=== Section Start ===

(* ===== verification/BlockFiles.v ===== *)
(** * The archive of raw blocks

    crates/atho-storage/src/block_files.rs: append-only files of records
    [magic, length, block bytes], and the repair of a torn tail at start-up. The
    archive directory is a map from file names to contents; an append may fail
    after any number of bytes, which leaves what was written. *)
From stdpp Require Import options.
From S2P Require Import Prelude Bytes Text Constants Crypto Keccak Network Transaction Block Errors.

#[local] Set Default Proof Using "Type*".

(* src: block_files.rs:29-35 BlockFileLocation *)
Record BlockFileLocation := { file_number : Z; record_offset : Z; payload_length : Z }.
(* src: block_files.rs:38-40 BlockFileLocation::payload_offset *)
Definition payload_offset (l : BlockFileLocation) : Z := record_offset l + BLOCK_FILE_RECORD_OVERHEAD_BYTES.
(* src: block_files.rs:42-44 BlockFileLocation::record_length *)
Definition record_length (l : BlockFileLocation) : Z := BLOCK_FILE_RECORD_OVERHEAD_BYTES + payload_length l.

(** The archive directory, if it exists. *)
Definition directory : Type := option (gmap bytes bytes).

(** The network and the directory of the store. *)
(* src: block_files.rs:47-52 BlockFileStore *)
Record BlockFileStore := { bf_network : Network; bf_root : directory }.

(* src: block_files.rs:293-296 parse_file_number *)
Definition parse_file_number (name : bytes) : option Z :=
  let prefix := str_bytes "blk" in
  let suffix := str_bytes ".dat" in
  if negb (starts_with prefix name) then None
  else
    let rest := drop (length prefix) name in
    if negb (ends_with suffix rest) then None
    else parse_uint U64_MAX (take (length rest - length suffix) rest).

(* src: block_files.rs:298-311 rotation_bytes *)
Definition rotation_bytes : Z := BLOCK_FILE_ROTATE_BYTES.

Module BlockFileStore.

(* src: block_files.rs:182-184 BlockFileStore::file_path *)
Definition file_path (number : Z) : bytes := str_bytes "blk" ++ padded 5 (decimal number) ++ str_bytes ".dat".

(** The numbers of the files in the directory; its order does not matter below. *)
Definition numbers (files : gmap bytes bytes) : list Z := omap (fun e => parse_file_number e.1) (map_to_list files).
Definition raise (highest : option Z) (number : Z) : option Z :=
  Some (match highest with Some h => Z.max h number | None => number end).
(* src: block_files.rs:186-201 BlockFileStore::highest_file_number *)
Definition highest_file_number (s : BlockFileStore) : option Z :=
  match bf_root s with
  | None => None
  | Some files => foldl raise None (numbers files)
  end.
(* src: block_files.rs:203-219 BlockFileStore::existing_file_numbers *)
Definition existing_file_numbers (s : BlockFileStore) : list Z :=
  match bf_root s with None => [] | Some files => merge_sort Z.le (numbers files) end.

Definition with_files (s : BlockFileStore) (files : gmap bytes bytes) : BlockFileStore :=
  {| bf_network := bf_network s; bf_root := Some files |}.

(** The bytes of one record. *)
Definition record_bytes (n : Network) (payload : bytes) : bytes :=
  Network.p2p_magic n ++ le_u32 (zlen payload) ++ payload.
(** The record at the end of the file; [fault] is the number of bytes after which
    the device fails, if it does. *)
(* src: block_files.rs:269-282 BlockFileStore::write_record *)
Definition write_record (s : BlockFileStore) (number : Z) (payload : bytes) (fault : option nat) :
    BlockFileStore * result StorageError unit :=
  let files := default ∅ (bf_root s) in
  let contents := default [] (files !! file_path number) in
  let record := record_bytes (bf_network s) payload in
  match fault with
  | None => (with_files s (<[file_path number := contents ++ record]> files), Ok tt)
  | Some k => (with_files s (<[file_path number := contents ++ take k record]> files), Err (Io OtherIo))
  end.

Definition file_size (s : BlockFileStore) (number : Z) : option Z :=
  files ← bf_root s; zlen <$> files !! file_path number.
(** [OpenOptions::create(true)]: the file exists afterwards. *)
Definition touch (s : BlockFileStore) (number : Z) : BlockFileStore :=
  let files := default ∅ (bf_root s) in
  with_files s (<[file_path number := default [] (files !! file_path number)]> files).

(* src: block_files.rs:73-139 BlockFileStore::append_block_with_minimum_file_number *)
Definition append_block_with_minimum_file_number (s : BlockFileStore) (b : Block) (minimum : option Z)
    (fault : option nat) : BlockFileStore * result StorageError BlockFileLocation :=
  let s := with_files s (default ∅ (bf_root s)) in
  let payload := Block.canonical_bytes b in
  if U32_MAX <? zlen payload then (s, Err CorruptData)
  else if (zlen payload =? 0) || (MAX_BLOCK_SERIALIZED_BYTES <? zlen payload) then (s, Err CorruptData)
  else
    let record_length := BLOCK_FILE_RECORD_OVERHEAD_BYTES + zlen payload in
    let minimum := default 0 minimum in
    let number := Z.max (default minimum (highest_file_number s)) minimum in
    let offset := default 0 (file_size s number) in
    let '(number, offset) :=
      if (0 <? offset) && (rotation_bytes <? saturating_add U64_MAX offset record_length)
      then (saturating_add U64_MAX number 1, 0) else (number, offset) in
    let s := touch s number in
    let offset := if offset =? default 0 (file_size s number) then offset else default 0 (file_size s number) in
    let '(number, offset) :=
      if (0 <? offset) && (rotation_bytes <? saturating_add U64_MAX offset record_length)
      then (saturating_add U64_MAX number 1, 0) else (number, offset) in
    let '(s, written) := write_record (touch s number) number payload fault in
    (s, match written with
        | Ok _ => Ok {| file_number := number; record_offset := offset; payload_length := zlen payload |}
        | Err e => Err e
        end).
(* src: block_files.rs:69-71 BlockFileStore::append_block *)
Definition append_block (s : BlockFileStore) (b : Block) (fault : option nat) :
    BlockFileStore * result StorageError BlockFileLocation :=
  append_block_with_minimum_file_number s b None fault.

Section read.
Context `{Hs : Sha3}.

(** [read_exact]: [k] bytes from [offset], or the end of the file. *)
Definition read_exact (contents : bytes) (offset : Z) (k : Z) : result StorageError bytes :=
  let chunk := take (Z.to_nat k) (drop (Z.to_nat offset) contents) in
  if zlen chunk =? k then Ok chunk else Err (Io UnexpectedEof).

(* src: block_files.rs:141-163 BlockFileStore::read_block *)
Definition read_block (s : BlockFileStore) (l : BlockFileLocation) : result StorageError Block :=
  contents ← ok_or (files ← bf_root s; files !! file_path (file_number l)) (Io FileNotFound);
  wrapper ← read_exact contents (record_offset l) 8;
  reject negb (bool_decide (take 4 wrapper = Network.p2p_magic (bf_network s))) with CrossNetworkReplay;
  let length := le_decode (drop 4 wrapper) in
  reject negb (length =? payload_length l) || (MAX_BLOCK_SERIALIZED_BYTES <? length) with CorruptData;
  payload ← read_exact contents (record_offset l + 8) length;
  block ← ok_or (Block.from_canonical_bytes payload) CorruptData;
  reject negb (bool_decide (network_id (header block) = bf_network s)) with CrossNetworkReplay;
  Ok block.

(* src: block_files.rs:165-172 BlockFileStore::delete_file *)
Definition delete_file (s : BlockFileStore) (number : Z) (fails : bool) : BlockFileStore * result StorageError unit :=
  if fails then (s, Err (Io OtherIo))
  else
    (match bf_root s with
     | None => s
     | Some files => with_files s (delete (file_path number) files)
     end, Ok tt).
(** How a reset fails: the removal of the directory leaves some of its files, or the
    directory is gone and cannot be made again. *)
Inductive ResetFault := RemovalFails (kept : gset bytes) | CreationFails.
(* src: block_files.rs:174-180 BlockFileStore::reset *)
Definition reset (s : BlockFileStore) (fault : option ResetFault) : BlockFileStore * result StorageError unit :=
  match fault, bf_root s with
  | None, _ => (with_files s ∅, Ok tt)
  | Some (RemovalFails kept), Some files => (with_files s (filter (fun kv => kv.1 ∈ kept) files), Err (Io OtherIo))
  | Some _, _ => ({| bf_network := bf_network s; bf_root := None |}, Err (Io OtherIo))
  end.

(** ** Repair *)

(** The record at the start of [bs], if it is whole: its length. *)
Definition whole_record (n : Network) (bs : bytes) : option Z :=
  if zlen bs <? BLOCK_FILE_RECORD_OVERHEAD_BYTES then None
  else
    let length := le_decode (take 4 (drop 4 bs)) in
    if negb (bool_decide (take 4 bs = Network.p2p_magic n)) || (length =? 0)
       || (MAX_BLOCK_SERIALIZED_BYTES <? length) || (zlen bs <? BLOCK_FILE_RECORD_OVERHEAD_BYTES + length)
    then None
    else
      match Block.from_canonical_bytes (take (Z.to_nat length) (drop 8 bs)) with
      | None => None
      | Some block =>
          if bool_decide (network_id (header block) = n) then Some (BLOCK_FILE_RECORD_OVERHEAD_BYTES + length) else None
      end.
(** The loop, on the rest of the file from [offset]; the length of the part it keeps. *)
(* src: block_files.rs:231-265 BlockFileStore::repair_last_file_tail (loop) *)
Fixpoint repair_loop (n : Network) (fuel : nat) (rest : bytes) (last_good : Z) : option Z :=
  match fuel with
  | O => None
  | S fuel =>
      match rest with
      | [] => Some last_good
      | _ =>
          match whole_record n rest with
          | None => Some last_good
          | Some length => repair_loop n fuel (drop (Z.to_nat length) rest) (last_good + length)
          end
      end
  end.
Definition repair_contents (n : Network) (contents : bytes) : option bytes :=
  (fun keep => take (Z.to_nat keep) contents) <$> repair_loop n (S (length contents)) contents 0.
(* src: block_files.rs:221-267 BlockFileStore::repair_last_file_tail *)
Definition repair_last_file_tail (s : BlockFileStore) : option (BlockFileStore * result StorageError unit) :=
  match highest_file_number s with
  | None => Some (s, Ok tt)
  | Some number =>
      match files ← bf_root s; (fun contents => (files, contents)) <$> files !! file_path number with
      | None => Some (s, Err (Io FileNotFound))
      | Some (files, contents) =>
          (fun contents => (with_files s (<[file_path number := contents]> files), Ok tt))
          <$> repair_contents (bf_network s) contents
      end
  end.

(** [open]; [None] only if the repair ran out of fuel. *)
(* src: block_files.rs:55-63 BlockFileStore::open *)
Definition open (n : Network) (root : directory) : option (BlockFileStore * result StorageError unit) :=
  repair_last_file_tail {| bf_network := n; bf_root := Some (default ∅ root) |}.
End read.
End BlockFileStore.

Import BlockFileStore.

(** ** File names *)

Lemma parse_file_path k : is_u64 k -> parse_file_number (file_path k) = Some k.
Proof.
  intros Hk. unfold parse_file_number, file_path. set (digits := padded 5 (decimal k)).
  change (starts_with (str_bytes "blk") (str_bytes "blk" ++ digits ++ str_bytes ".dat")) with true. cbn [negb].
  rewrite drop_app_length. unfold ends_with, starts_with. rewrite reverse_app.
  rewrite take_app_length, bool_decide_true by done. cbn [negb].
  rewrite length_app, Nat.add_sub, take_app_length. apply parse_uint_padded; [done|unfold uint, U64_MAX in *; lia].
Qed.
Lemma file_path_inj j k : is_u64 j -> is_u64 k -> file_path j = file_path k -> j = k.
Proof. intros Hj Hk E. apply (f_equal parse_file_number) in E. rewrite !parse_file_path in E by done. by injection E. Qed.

=== Section End ===
=== Section Start ===

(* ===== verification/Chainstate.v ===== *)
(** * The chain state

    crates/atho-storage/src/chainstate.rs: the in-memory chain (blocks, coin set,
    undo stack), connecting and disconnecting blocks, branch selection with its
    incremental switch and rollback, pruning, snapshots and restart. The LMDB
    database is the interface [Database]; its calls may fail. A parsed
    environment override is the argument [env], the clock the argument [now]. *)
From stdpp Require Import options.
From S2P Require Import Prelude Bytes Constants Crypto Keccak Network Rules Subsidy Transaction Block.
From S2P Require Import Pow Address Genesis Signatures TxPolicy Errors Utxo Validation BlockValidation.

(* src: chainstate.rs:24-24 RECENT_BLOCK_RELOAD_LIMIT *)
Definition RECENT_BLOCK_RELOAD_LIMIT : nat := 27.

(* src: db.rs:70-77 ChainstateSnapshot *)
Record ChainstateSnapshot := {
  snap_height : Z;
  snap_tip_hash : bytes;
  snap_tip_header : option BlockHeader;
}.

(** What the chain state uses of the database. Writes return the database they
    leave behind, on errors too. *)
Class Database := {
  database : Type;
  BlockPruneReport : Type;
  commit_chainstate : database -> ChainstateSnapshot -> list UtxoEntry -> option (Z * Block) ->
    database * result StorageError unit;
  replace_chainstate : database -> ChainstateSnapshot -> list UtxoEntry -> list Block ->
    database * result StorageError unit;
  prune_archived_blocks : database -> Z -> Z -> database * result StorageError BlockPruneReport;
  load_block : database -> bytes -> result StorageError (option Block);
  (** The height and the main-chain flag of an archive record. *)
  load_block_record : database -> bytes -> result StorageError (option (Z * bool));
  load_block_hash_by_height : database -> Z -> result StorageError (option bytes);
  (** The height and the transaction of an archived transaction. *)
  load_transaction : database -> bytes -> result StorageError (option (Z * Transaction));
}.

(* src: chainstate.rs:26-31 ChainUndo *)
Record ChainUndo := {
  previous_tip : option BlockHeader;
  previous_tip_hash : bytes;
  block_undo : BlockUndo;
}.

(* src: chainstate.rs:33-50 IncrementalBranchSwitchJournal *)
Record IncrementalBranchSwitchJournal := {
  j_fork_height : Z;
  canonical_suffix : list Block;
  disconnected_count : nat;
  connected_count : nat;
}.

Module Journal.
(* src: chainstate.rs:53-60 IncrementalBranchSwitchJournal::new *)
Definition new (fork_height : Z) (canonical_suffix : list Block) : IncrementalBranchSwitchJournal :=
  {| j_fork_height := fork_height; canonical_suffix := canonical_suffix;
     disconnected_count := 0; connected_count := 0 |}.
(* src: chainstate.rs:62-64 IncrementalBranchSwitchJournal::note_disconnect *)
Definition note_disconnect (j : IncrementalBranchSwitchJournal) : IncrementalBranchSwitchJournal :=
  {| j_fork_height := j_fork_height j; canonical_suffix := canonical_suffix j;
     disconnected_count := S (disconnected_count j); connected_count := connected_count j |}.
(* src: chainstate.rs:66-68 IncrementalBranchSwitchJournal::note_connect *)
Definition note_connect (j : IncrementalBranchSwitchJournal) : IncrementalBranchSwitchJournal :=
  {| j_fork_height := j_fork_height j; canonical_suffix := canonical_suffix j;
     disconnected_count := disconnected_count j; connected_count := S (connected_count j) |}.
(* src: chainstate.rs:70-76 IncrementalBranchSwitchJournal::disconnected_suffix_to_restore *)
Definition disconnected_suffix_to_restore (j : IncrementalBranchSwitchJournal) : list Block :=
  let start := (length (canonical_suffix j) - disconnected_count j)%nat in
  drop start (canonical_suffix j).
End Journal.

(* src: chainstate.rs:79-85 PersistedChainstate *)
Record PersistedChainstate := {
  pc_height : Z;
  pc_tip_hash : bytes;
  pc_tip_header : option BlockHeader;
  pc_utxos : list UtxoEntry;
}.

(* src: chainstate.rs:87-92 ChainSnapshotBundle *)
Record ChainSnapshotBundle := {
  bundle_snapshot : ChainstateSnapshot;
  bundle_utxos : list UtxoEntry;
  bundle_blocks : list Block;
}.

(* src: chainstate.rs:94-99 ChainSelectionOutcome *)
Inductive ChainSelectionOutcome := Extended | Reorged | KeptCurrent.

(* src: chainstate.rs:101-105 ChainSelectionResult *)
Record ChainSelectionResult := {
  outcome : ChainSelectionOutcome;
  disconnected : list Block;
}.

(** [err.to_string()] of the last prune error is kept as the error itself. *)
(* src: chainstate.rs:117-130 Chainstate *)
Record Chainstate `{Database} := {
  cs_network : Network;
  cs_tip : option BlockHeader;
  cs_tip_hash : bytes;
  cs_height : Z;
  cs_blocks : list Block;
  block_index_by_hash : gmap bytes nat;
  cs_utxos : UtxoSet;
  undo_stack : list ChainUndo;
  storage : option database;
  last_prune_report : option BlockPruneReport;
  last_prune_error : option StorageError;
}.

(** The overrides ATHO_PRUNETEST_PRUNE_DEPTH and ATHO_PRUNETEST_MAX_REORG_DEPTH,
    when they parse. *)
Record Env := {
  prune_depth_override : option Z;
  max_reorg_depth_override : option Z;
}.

=== Section End ===
=== Section Start ===

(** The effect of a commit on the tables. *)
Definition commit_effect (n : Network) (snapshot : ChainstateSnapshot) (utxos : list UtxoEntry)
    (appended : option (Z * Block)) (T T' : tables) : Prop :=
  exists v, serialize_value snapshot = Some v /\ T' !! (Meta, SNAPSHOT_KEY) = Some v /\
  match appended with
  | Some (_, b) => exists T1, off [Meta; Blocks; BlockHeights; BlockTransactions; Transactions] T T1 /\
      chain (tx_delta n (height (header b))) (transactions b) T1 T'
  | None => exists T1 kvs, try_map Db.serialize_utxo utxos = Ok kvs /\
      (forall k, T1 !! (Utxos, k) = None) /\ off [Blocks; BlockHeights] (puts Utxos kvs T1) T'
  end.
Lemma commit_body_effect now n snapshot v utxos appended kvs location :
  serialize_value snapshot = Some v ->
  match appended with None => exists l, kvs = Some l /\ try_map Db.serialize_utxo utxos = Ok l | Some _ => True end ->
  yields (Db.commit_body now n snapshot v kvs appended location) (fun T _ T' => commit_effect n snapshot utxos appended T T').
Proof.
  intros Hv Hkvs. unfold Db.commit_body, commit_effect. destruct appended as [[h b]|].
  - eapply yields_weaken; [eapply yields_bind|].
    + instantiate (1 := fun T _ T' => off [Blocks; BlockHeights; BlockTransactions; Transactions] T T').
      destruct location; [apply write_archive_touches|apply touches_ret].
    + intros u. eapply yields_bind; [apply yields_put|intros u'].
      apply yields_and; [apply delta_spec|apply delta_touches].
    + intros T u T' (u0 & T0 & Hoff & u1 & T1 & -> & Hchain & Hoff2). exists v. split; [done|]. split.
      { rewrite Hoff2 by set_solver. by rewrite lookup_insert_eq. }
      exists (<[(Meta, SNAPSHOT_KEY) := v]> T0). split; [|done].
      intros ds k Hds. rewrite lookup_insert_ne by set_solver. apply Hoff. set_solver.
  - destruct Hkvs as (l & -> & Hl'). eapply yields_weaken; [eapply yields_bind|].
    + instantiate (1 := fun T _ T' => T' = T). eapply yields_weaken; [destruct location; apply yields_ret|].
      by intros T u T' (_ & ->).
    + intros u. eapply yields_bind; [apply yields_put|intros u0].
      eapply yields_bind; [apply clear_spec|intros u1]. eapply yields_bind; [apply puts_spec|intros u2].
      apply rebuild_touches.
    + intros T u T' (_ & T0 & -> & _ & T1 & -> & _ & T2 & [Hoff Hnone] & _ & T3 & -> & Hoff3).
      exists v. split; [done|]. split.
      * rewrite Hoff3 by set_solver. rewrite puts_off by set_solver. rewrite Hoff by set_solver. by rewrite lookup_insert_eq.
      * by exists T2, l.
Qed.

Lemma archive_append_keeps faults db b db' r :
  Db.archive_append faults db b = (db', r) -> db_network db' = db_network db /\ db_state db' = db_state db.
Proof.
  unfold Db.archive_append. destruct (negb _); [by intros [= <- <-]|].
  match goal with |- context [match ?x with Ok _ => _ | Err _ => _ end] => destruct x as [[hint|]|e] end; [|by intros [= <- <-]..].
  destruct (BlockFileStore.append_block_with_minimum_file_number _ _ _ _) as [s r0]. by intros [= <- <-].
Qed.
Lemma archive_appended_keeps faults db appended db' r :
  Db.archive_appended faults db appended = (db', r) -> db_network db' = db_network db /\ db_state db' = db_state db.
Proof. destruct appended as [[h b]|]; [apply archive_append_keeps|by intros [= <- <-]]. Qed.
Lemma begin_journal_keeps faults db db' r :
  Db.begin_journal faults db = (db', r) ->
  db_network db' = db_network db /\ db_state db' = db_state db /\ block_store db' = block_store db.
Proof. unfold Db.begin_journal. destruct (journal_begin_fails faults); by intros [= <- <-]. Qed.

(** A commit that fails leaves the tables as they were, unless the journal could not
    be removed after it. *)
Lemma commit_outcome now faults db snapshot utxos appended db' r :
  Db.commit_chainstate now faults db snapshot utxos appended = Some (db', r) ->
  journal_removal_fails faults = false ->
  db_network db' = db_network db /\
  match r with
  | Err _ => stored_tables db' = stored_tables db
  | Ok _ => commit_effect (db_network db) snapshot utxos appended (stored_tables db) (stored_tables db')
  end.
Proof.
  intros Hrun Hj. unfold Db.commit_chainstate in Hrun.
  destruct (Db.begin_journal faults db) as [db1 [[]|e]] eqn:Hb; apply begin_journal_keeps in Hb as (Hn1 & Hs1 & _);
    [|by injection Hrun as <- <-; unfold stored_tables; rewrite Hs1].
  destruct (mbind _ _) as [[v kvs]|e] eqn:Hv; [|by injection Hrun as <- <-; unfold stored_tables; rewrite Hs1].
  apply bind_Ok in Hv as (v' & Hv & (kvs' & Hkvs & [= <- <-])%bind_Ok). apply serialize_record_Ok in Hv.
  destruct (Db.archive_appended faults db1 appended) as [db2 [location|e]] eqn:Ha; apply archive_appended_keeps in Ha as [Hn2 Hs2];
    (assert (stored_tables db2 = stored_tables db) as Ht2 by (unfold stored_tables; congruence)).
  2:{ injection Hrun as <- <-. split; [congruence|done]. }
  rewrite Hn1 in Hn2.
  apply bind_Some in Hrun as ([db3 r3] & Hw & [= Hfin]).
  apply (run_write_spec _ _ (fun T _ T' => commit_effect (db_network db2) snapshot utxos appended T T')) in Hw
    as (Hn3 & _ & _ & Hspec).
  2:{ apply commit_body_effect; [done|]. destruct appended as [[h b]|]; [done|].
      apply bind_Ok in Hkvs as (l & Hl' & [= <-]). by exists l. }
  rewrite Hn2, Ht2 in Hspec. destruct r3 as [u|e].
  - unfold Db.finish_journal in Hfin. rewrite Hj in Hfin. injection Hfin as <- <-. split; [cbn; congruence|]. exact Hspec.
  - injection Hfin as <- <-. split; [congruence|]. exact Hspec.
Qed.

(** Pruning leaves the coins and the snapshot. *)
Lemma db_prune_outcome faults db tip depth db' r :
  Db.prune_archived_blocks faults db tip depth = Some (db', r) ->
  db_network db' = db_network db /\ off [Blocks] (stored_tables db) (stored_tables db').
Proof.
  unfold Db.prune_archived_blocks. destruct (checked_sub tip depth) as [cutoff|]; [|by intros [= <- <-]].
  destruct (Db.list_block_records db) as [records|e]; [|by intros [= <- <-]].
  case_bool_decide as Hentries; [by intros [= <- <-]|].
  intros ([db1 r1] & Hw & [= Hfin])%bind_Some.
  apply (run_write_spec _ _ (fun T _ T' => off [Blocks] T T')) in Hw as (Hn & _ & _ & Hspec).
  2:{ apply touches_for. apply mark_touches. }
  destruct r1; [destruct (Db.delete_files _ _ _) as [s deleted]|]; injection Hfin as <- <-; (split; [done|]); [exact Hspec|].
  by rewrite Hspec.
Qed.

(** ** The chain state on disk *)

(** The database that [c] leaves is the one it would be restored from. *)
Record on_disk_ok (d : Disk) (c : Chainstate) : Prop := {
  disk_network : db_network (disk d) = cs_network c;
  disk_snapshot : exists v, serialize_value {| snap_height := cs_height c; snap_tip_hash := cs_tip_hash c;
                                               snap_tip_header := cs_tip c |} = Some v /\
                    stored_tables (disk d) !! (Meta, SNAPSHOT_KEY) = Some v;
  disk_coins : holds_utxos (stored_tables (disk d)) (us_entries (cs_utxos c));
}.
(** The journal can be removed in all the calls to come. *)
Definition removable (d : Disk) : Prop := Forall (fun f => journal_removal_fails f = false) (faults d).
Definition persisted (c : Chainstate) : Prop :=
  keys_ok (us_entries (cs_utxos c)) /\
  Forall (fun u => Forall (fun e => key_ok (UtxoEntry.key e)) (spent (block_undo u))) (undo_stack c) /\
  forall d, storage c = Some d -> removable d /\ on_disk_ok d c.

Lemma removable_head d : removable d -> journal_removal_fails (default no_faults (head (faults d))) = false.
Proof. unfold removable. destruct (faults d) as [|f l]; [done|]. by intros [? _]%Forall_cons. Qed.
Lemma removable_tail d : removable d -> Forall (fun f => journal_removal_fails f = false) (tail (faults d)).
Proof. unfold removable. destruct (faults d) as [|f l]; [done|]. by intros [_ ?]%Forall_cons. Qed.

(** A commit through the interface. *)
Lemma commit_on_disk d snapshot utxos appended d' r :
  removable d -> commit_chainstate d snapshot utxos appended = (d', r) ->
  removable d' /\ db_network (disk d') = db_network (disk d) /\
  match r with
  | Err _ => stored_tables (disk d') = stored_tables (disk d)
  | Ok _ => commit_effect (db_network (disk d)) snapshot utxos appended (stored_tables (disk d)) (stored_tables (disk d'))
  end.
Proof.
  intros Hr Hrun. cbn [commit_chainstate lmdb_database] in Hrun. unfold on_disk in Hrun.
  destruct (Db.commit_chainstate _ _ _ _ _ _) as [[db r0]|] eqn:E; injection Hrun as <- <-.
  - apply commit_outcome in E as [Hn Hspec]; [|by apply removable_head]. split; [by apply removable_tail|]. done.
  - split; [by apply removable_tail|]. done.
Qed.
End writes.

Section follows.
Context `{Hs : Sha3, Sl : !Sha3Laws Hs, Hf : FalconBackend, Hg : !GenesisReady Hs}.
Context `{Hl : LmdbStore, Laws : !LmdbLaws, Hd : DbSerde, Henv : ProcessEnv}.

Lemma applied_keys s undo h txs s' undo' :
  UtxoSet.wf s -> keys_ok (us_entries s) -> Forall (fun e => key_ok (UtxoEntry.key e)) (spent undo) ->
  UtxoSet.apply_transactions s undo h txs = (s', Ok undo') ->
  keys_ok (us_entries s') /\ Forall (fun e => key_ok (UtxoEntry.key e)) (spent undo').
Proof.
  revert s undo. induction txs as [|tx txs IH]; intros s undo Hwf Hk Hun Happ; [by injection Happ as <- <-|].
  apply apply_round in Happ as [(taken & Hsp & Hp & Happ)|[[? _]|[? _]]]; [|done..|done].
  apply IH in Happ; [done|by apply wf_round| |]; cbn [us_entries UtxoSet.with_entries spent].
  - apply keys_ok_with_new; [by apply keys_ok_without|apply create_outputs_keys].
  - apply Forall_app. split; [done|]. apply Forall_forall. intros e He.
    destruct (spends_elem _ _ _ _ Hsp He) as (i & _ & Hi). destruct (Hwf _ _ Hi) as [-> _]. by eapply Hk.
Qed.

=== Section End ===

### [What the exercise asks]
Going back to the entries above, set down exactly the lines that begin at the one with "(* ===== verification/BlockFiles.v ===== *)" and end at the one with "Definition directory : Type", both included, and nothing else.

### [Written solution]
(* ===== verification/BlockFiles.v ===== *)
(** * The archive of raw blocks

    crates/atho-storage/src/block_files.rs: append-only files of records
    [magic, length, block bytes], and the repair of a torn tail at start-up. The
    archive directory is a map from file names to contents; an append may fail
    after any number of bytes, which leaves what was written. *)
From stdpp Require Import options.
From S2P Require Import Prelude Bytes Text Constants Crypto Keccak Network Transaction Block Errors.

#[local] Set Default Proof Using "Type*".

(* src: block_files.rs:29-35 BlockFileLocation *)
Record BlockFileLocation := { file_number : Z; record_offset : Z; payload_length : Z }.
(* src: block_files.rs:38-40 BlockFileLocation::payload_offset *)
Definition payload_offset (l : BlockFileLocation) : Z := record_offset l + BLOCK_FILE_RECORD_OVERHEAD_BYTES.
(* src: block_files.rs:42-44 BlockFileLocation::record_length *)
Definition record_length (l : BlockFileLocation) : Z := BLOCK_FILE_RECORD_OVERHEAD_BYTES + payload_length l.

(** The archive directory, if it exists. *)
Definition directory : Type := option (gmap bytes bytes).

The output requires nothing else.